(* ===== verification/_CoqProject ===== *)
-Q . S2P
Prelude.v
Externals.v
Serde.v
Api.v
Clock.v
Types.v
Idempotency.v
Sanitizer.v
Protocol.v
Telemetry.v
Connections.v
Config.v
ConfigStore.v
Interceptors.v
Auth.v
KeyRing.v
Wasm.v
Ticker.v
Cel.v
Manager.v
Hub.v
Engine.v
Audience.v
WebSocket.v
Access.v
State.v
Overlap.v
Saving.v
Traffic.v
Gateway.v
Lifecycle.v
Relay.v
Retry.v
Crowd.v
Guard.v
Fleet.v
Registry.v
EventSink.v
Inspector.v
Router.v
Admin.v
Answers.v
Boot.v
Settings.v
Site.v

Task details:
Return the complete material exactly as it reads.

Response:
(* ===== verification/_CoqProject ===== *)
-Q . S2P
Prelude.v
Externals.v
Serde.v
Api.v
Clock.v
Types.v
Idempotency.v
Sanitizer.v
Protocol.v
Telemetry.v
Connections.v
Config.v
ConfigStore.v
Interceptors.v
Auth.v
KeyRing.v
Wasm.v
Ticker.v
Cel.v
Manager.v
Hub.v
Engine.v
Audience.v
WebSocket.v
Access.v
State.v
Overlap.v
Saving.v
Traffic.v
Gateway.v
Lifecycle.v
Relay.v
Retry.v
Crowd.v
Guard.v
Fleet.v
Registry.v
EventSink.v
Inspector.v
Router.v
Admin.v
Answers.v
Boot.v
Settings.v
Site.v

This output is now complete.